▸ **EXERCISE DIRECTIONS**:
Word for word, restate the lines of the data from the first through the one containing "Lemma skip_ends fuel", and nothing else.

▸ **RECORDS TO USE**:
Lemma ahead_moves s s' : moves s s' -> ahead s' < ahead s.
Proof. intros M. pose proof (mv_offset _ _ M). pose proof (lx_offset _ _ _ (mv_lexing _ _ M)) as H2. unfold ahead. rewrite !rest_length. rewrite (moves_text _ _ M) in *. lia. Qed.

Lemma ahead_text s : ahead s <= length (text s).
Proof. unfold ahead. rewrite rest_length. lia. Qed.

Lemma skip_ends fuel s : lexing s -> ahead s < fuel -> is_Some (skipWhitespaceAndComments fuel s).
Proof.
  revert s. induction fuel as [|fuel IH]; intros s L Hf; [lia|]. cbn [skipWhitespaceAndComments]. pose proof (skip_step_moves s L) as H. destruct (skip_step s) as [[b|] s1]; [done|]. cbn [snd] in H. destruct H as [M|]; [|done].
  apply IH; [apply (mv_lexing _ _ M)|]. pose proof (ahead_moves _ _ M). lia.
Qed.

(** ** Looking ahead *)

(** Some of the text has been read. *)
Definition reads (s0 s : scanner) : Prop := quiet s0 s /\ offset s <= length (text s0).

Lemma reads_refl s : offset s <= length (text s) -> reads s s.
Proof. intros H. split; [apply quiet_refl|done]. Qed.

Lemma reads_trans a b c : reads a b -> reads b c -> reads a c.
Proof. intros [Q1 H1] [Q2 H2]. split; [by eapply quiet_trans|]. by rewrite (quiet_text _ _ Q1) in H2. Qed.

Lemma reads_advance n s : n <= length (rest s) -> offset s <= length (text s) -> reads s (advance n s).
Proof. intros Hn Ho. rewrite rest_length in Hn. split; [apply quiet_advance|]. cbn. lia. Qed.

Lemma reads_diagnostic c m a b s : offset s <= length (text s) -> reads s (addDiagnostic c m a b s).
Proof. intros Ho. split; [apply quiet_diagnostic|]. by destruct (addDiagnostic_fields c m a b s) as (_ & -> & _). Qed.

Lemma reads_bound s0 s : reads s0 s -> offset s <= length (text s).
Proof. intros [Q H]. by rewrite (quiet_text _ _ Q). Qed.

Lemma ahead_reads s s' : reads s s' -> offset s < offset s' -> ahead s' < ahead s.
Proof. intros [Q H] Ho. unfold ahead. rewrite !rest_length, (quiet_text _ _ Q). lia. Qed.

Lemma at_end_rest s : at_end s = false -> rest s <> [].
Proof. unfold at_end. intros H%Nat.leb_gt E. pose proof (rest_length s) as Hl. rewrite E in Hl. cbn in Hl. lia. Qed.

Lemma decode_width s : s <> [] -> 1 <= snd (DecodeRuneInString s) <= length s.
Proof.
  intros Hs. unfold DecodeRuneInString. destruct s as [|a [|b [|c [|d s]]]]; [done|..]; repeat case_if; cbn; lia.
Qed.

Lemma peekRune_width s : rest s <> [] -> 1 <= snd (peekRune s) <= length (rest s).
Proof.
  intros Hs. unfold peekRune. pose proof (decode_width _ Hs) as H. destruct (rest s) as [|c l]; [done|]. case_if; [cbn; lia|done].
Qed.

Lemma reads_peek s : at_end s = false -> reads s (advance (snd (peekRune s)) s) /\ offset s < offset (advance (snd (peekRune s)) s).
Proof.
  intros He. pose proof (peekRune_width s (at_end_rest _ He)) as Hw. unfold at_end in He. apply Nat.leb_gt in He. split; [apply reads_advance; lia|cbn; lia].
Qed.

(** A token from where the scan of it began. *)
Lemma token_moves s0 s k : lexing s0 -> reads s0 s -> offset s0 < offset s -> token_spelled k (slice (text s0) (offset s0) (offset s)) -> moves s0 (emitToken k (offset s0) (offset s) s).
Proof. intros L [Q H] Ho Hk. by apply emitToken_moves. Qed.

(** The first bytes of what has been read. *)
Lemma slice_head (t : gostring) a b c y : drop a t = c :: y -> a < b -> exists z, slice t a b = c :: z.
Proof. intros H Hb. unfold slice. rewrite H. destruct (b - a) as [|n] eqn:E; [lia|]. cbn. by eexists. Qed.

(** ** Escapes, strings and runes *)

(** A diagnostic changes nothing that matters for what is read next. *)
Lemma diagnostic_then c m a b n s : reads s (advance n s) -> reads s (advance n (addDiagnostic c m a b s)) /\ offset (advance n (addDiagnostic c m a b s)) = offset s + n.
Proof.
  intros [Q H]. assert (offset (advance n (addDiagnostic c m a b s)) = offset s + n) as Ho by (unfold advance; by destruct (addDiagnostic_fields c m a b s) as (_ & -> & _)).
  split; [|done]. split; [|by rewrite Ho]. eapply quiet_trans; [apply quiet_diagnostic|apply quiet_advance].
Qed.

Lemma hex_reads start digits v s : offset s <= length (text s) -> reads s (snd (scanFixedHexEscapeValue start digits v s)).
Proof.
  revert v s. induction digits as [|digits IH]; intros v s Ho; cbn [scanFixedHexEscapeValue]; [by apply reads_refl|]. destruct (at_end s) eqn:E; [by apply reads_diagnostic|].
  pose proof (reads_peek s E) as [R Hlt]. destruct (peekRune s) as [r size]. cbn [snd] in R, Hlt. case_if; cbn [snd].
  - by apply diagnostic_then.
  - eapply reads_trans; [exact R|]. apply IH. by eapply reads_bound.
Qed.

Lemma octal_reads start digits v s : offset s <= length (text s) -> reads s (snd (octal_loop start digits v s)).
Proof.
  revert v s. induction digits as [|digits IH]; intros v s Ho; cbn [octal_loop]; [by apply reads_refl|]. destruct (at_end s) eqn:E; [by apply reads_diagnostic|].
  pose proof (reads_peek s E) as [R Hlt]. destruct (peekRune s) as [r size]. cbn [snd] in R, Hlt. case_if; cbn [snd].
  - by apply diagnostic_then.
  - eapply reads_trans; [exact R|]. apply IH. by eapply reads_bound.
Qed.

(** A check of the value of an escape. *)
Lemma checked_reads {A} (v : option A) (bad : A -> bool) c m a s0 s : reads s0 s -> reads s0 (snd (match v with None => (false, s) | Some x => if bad x then (false, addDiagnostic c m a (offset s) s) else (true, s) end)).
Proof. intros R. destruct v as [x|]; [|done]. destruct (bad x); [|done]. cbn [snd]. eapply reads_trans; [done|]. apply reads_diagnostic. by eapply reads_bound. Qed.

Lemma unicode_reads start digits s : offset s <= length (text s) -> reads s (snd (scanUnicodeEscape start digits s)).
Proof.
  intros Ho. unfold scanUnicodeEscape. pose proof (hex_reads start digits 0 s Ho) as R. destruct (scanFixedHexEscapeValue start digits 0 s) as [v s1]. cbn [snd] in R.
  by apply (checked_reads v (fun value => (MaxRune <? value) || ((55296 <=? value) && (value <=? 57343)))%Z).
Qed.

Lemma octal_escape_reads start s : offset s <= length (text s) -> reads s (snd (scanOctalEscape start s)).
Proof.
  intros Ho. unfold scanOctalEscape. pose proof (octal_reads start 3 0 s Ho) as R. destruct (octal_loop start 3 0 s) as [v s1]. cbn [snd] in R. by apply (checked_reads v (fun value => 255 <? value)%Z).
Qed.

(** An escape reads its backslash and more. *)
Lemma escape_reads start s : at_end s = false -> reads s (snd (scanEscape start s)) /\ offset s < offset (snd (scanEscape start s)).
Proof.
  intros He. assert (reads s (advance 1 s)) as R1 by (pose proof (at_end_rest _ He); unfold at_end in He; apply Nat.leb_gt in He; apply reads_advance; [destruct (rest s); [done|cbn; lia]|lia]).
  pose proof (reads_bound _ _ R1) as Hb. unfold scanEscape.
  assert (forall s', reads (advance 1 s) s' -> reads s s' /\ offset s < offset s') as Hgo.
  { intros s' R. split; [by eapply reads_trans|]. destruct R as [Q _]. pose proof (qt_offset _ _ Q) as H. cbn in H. lia. }
  destruct (at_end (advance 1 s)) eqn:E; [by apply Hgo, reads_diagnostic|]. pose proof (reads_peek _ E) as [R _]. destruct (peekRune (advance 1 s)) as [r size]. cbn [snd] in R. pose proof (reads_bound _ _ R) as Hb2.
  case_if; [by apply Hgo|]. case_if.
  { unfold scanFixedHexEscape. apply Hgo. pose proof (hex_reads (offset s) 2 0 _ Hb2) as R2. destruct (scanFixedHexEscapeValue _ _ _ _) as [v s2]. cbn [snd] in *. by eapply reads_trans. }
  case_if; [apply Hgo; eapply reads_trans; [exact R|by apply unicode_reads]|]. case_if; [apply Hgo; eapply reads_trans; [exact R|by apply unicode_reads]|].
  case_if; [by apply Hgo, octal_escape_reads|]. apply Hgo. eapply reads_trans; [exact R|]. by apply reads_diagnostic.
Qed.

(** What a token needs, from a state in which part of it has been read. *)
Definition inside (s0 s : scanner) : Prop := lexing s0 /\ reads s0 s /\ offset s0 < offset s.

Lemma inside_reads s0 s s' : inside s0 s -> reads s s' -> inside s0 s'.
Proof. intros (L & R & Ho) R2. split; [done|]. split; [by eapply reads_trans|]. destruct R2 as [Q _]. pose proof (qt_offset _ _ Q). lia. Qed.

Lemma inside_diagnostic s0 s c m a b : inside s0 s -> inside s0 (addDiagnostic c m a b s).
Proof. intros I. eapply inside_reads; [exact I|]. apply reads_diagnostic. destruct I as (_ & R & _). by eapply reads_bound. Qed.

Lemma inside_token s0 s k : inside s0 s -> (forall b, offset s0 < b -> token_spelled k (slice (text s0) (offset s0) b)) -> moves s0 (emitToken k (offset s0) (offset s) s).
Proof. intros (L & R & Ho) Hk. apply token_moves; auto. Qed.

Lemma string_moves fuel s0 valid s s' : inside s0 s -> (forall b, offset s0 < b -> token_spelled token.String (slice (text s0) (offset s0) b)) -> string_loop fuel (offset s0) valid s = Some s' -> moves s0 s'.
Proof.
  intros I Hk. revert valid s I. induction fuel as [|fuel IH]; intros valid s I; cbn [string_loop]; [done|].
  assert (forall valid s, inside s0 s -> Some (let s := if valid : bool then addDiagnostic (lit "scanner.string.unterminated") (lit "unterminated string literal") (offset s0) (offset s) s else s in emitToken token.String (offset s0) (offset s) s) = Some s' -> moves s0 s')
    as Hfin by (intros v s2 I'; cbv zeta; intros E; injection E as <-; apply inside_token; [destruct v; [by apply inside_diagnostic|done]|done]).
  destruct (at_end s) eqn:E; [by apply Hfin|]. pose proof (reads_peek s E) as [R _]. pose proof (escape_reads (offset s0) s E) as [R2 _]. destruct (peekRune s) as [r size]. cbn [snd] in R. pose proof (inside_reads _ _ _ I R) as I2.
  case_if; [apply (Hfin false); by apply inside_diagnostic|]. case_if; [intros H; injection H as <-; by apply inside_token|]. case_if; [|by apply IH]. destruct (scanEscape (offset s0) s) as [ok s1]. cbn [snd] in R2. apply IH. by apply (inside_reads s0 s).
Qed.

(** A round of the loop over a literal reads something. *)
Lemma string_ends fuel start valid s : ahead s < fuel -> is_Some (string_loop fuel start valid s).
Proof.
  revert valid s. induction fuel as [|fuel IH]; intros valid s Hf; [lia|]. cbn [string_loop]. destruct (at_end s) eqn:E; [done|]. destruct (reads_peek s E) as [R Hlt]. destruct (escape_reads start s E) as [R2 Hlt2].
  pose proof (ahead_reads _ _ R Hlt). pose proof (ahead_reads _ _ R2 Hlt2). destruct (peekRune s) as [r size]. cbn [snd] in *. case_if; [done|]. case_if; [done|]. case_if; [destruct (scanEscape start s) as [ok s1]; cbn [snd] in *|]; apply IH; lia.
Qed.

Lemma raw_moves fuel s0 s s' : inside s0 s -> (forall b, offset s0 < b -> token_spelled token.String (slice (text s0) (offset s0) b)) -> raw_loop fuel (offset s0) s = Some s' -> moves s0 s'.
Proof.
  intros I Hk. revert s I. induction fuel as [|fuel IH]; intros s I; cbn [raw_loop]; [done|]. destruct (at_end s) eqn:E.
  - assert (offset s = offset (addDiagnostic (lit "scanner.raw_string.unterminated") (lit "unterminated raw string literal") (offset s0) (offset s) s)) as Ho by (symmetry; apply addDiagnostic_fields).
    rewrite Ho at 1. intros H. injection H as <-. apply inside_token; [by apply inside_diagnostic|done].
  - pose proof (reads_peek s E) as [R _]. destruct (peekRune s) as [r size]. cbn [snd] in R. pose proof (inside_reads _ _ _ I R) as I2. case_if; [intros H; injection H as <-; by apply inside_token|by apply IH].
Qed.
(** * eddy/annulus.py: the [ensemble] class, shallowly embedded.

    Floating point values are modelled by [F64.t]: a finite value as an exact
    rational, the two infinities and NaN, with the IEEE-754 rules for
    infinities and NaN written out.  Rounding and the sign of zero are not
    modelled.  numpy arrays are lists; Python exceptions are the [Err] branch
    of the result type [Res].  Library code that is not part of the
    repository (numpy's argsort, libm's cos and sqrt, scipy's curve_fit and
    minimize, bettermoments' quadratic, celerite's GP) is either written out
    from its implementation or passed in as a parameter. *)

From Stdlib Require Import String Ascii QArith Qabs Qround ZArith List Bool Lia Lqa.
From Stdlib Require Import Sorting.Sorted Sorting.Permutation.
Import ListNotations.


(** ** IEEE-754 doubles (without rounding). *)
Module F64.

Inductive t := Fin (q : Q) | PInf | NInf | NaN.

Definition qlt (a b : Q) : bool := negb (Qle_bool b a).

Definition isnan (x : t) : bool := match x with NaN => true | _ => false end.
Definition isfinite (x : t) : bool := match x with Fin _ => true | _ => false end.

Definition neg (x : t) : t :=
  match x with Fin q => Fin (- q) | PInf => NInf | NInf => PInf | NaN => NaN end.

Definition add (x y : t) : t :=
  match x, y with
  | NaN, _ | _, NaN => NaN
  | PInf, NInf | NInf, PInf => NaN
  | PInf, _ | _, PInf => PInf
  | NInf, _ | _, NInf => NInf
  | Fin a, Fin b => Fin (a + b)
  end.

Definition sub (x y : t) : t := add x (neg y).

(** The infinity of the sign of [a] (for [a <> 0]); [pos] flips it. *)
Definition inf_of (pos : bool) (a : Q) : t :=
  if Qeq_bool a 0 then NaN else if xorb pos (qlt 0 a) then NInf else PInf.

Definition mul (x y : t) : t :=
  match x, y with
  | NaN, _ | _, NaN => NaN
  | Fin a, Fin b => Fin (a * b)
  | Fin a, PInf | PInf, Fin a => inf_of true a
  | Fin a, NInf | NInf, Fin a => inf_of false a
  | PInf, PInf | NInf, NInf => PInf
  | PInf, NInf | NInf, PInf => NInf
  end.

Definition div (x y : t) : t :=
  match x, y with
  | NaN, _ | _, NaN => NaN
  | Fin a, Fin b => if Qeq_bool b 0 then inf_of true a else Fin (a / b)
  | Fin _, (PInf | NInf) => Fin 0
  | PInf, Fin b => if qlt b 0 then NInf else PInf
  | NInf, Fin b => if qlt b 0 then PInf else NInf
  | (PInf | NInf), (PInf | NInf) => NaN
  end.

Definition abs (x : t) : t :=
  match x with Fin q => Fin (Qabs q) | PInf | NInf => PInf | NaN => NaN end.

(** Python/numpy [<], [<=] and [==]: every comparison with NaN is false. *)
Definition ltb (x y : t) : bool :=
  match x, y with
  | Fin a, Fin b => qlt a b
  | NInf, (Fin _ | PInf) => true
  | Fin _, PInf => true
  | _, _ => false
  end.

▸ **WRITTEN SOLUTION**:
Lemma ahead_moves s s' : moves s s' -> ahead s' < ahead s.
Proof. intros M. pose proof (mv_offset _ _ M). pose proof (lx_offset _ _ _ (mv_lexing _ _ M)) as H2. unfold ahead. rewrite !rest_length. rewrite (moves_text _ _ M) in *. lia. Qed.

Lemma ahead_text s : ahead s <= length (text s).
Proof. unfold ahead. rewrite rest_length. lia. Qed.

Lemma skip_ends fuel s : lexing s -> ahead s < fuel -> is_Some (skipWhitespaceAndComments fuel s).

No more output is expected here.